July 2, 1939: Ted Williams hits his first game-winning homer, off a future Hall of Famer

This article was written by Bill Nowlin

Ted Williams (NATIONAL BASEBALL HALL OF FAME LIBRARY)This game’s win was secured by Ted Williams’s first game-winning home run off a future Hall of Famer. On May 30, the 20-year-old rookie right fielder had hit a first-inning homer off Red Ruffing — his first off a Yankees pitcher and first off a future Hall of Famer — but it had been Jimmie Foxx’s second-inning homer that won that game.

Lefty Gomez came into the July 2 game with four 20-win seasons to his credit and 2,118⅔ innings of major-league experience before facing Williams in the seventh inning. Two times he had led the league in both wins and ERA (26-5, 2.33 in 1934 and 21-11, 2.33 in 1937). He’d already won 159 games in his career and was 6-2 to this point in 1939.1

The Red Sox starter also bore the nickname “Lefty” — Lefty Grove, who came into the game with a record of 7-2. Like Gomez a future Hall of Famer, Grove had already enjoyed eight 20-win seasons, including seven in a row (one of them a 31-win season), and accumulated 278 career wins.2

The two teams — the Yankees and the Red Sox — were first and second in the standings, but they weren’t close. The Red Sox were 12½ games behind the Yankees. They were more worried about the teams in third, fourth, and fifth place — the Indians, Tigers, and White Sox. Boston was just 2½ games ahead of Cleveland and three ahead of Detroit.3

The game was the first of a Sunday afternoon doubleheader at Fenway Park. Lou Gehrig had played the final game of his career on April 30, but he continued to travel with the team. When he came out to present the Yankees’ batting order, Red Sox owner Tom Yawkey came out to greet him.

The Yankees scored first, and Grove lost his batterymate in the first inning. After shortstop Frankie Crosetti grounded out to lead off, third baseman Red Rolfe singled. Grove walked right fielder Tommy Henrich. Center fielder Joe DiMaggio doubled to right field and drove in Rolfe.

Henrich tried to score, too, but was thrown out at the plate on a relay by shortstop (and Boston’s manager) Joe Cronin. Henrich had tried to score standing up and had a “head-on collision” with catcher Gene Desautels, who suffered “cuts and bruises about the face.”4 Desautels was “knocked cold and forced to retire for the rest of the day.”5 Johnny Peacock took his place. Yankees catcher Bill Dickey grounded out to end the inning. The injury was the first of seven for both teams in the doubleheader.6

Center fielder Doc Cramer walked with one out in the bottom of the inning, and first baseman Foxx came to bat, but both were retired on a strike-’em-out, throw-’em-out double play when Cramer tried to steal second base.

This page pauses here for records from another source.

(** * k8s-aws-node-cleanup: the reconciliation loop of [main.go]

    The program lists the nodes of a Kubernetes cluster on every tick of a
    timer and deletes the node objects that [isReady] and [isRunning] both
    answer [false] for.  This file embeds [main.go]:

    - the structs of the Kubernetes and EC2 client libraries that the
      program reads, as records ([metav1], [v1], [ec2]);
    - [isReady], a pure function over the node's conditions;
    - the calls that leave the process (timer, node listing, node deletion,
      [DescribeInstances], [log.Println]) as the actions of a small free
      monad [Prog], so that [isRunning] and the body of the [for] loop of
      [main] are programs over those actions;
    - [exec], which runs a program against any implementation of the
      collaborators and records the calls it issued, and [cluster], an API
      server that keeps the node registry. *)

From Stdlib Require Import String List Bool Arith Lia.
Import ListNotations.
Open Scope string_scope.
Open Scope list_scope.

(** ** Go values *)

(** An [error] is represented by the text of its [Error()] method; the nil
    error is [None]. *)
Definition error := string.

Module fmt.
(** [fmt.Errorf(format, arg)] for the two formats of [main.go], both of the
    shape ["<prefix>%s"]. *)
Definition Errorf (prefix arg : string) : error := (prefix ++ arg)%string.
End fmt.

(** ** The client libraries' structs *)

Module metav1.
Record ObjectMeta := { Name : string }.
Record ListOptions := EmptyListOptions {}.
Record DeleteOptions := EmptyDeleteOptions {}.
End metav1.

Module v1.
Definition NodeConditionType := string.
Definition ConditionStatus := string.

(** Constants of [k8s.io/client-go/pkg/api/v1]. *)
Definition NodeReady : NodeConditionType := "Ready".
Definition ConditionTrue : ConditionStatus := "True".
Definition ConditionFalse : ConditionStatus := "False".
Definition ConditionUnknown : ConditionStatus := "Unknown".

Module NodeCondition.
Record t := { Type_ : NodeConditionType; Status : ConditionStatus }.
End NodeCondition.

Record NodeStatus := { Conditions : list NodeCondition.t }.
Record NodeSpec := { ExternalID : string }.
Record Node := {
  ObjectMeta : metav1.ObjectMeta;
  Spec : NodeSpec;
  Status : NodeStatus
}.
Record NodeList := { Items : list Node }.
End v1.

Module ec2.
(** Constant of [github.com/aws/aws-sdk-go/service/ec2]. *)
Definition InstanceStateNameRunning : string := "running".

The Yankees had a single, a walk, and a successful double steal in the second, but no run eventuated. Crosetti lined out to Jim Tabor at third base for the final out.

Tabor singled leading off the bottom of the third. With one out, Grove sacrificed him to second. Leadoff batter Bobby Doerr was hit on the left elbow by a pitch and had to leave the game for X-rays, which revealed just a soft-tissue bruise but no fracture. Tom Carey ran for Doerr. After Cramer grounded out to retire the side, Carey replaced Doerr at second base.

The next run scored was another by New York, in the top of the fourth. Joe Gordon, the Yankees’ second baseman, walked and stole second, winding up at third on Peacock’s wild throw. After another walk and a fly out to shallow right field, Gomez hit a fly ball to deep left field and Gordon scored when Peacock made another error on the throw home.

Foxx walked to lead off the bottom of Boston’s fourth. Williams flied out to left field, but Joe Cronin hit a two-run homer high into the net above the left-field wall that tied the game, 2-2.

Neither side got a baserunner in the fifth.

The Yankees took a 3-2 lead in the top of the sixth on a solo home run by Gordon into the center-field bleachers. The Red Sox matched that run in their half of the inning when Williams walked, Cronin singled him to second, and left fielder Joe Vosmik singled to drive Williams home.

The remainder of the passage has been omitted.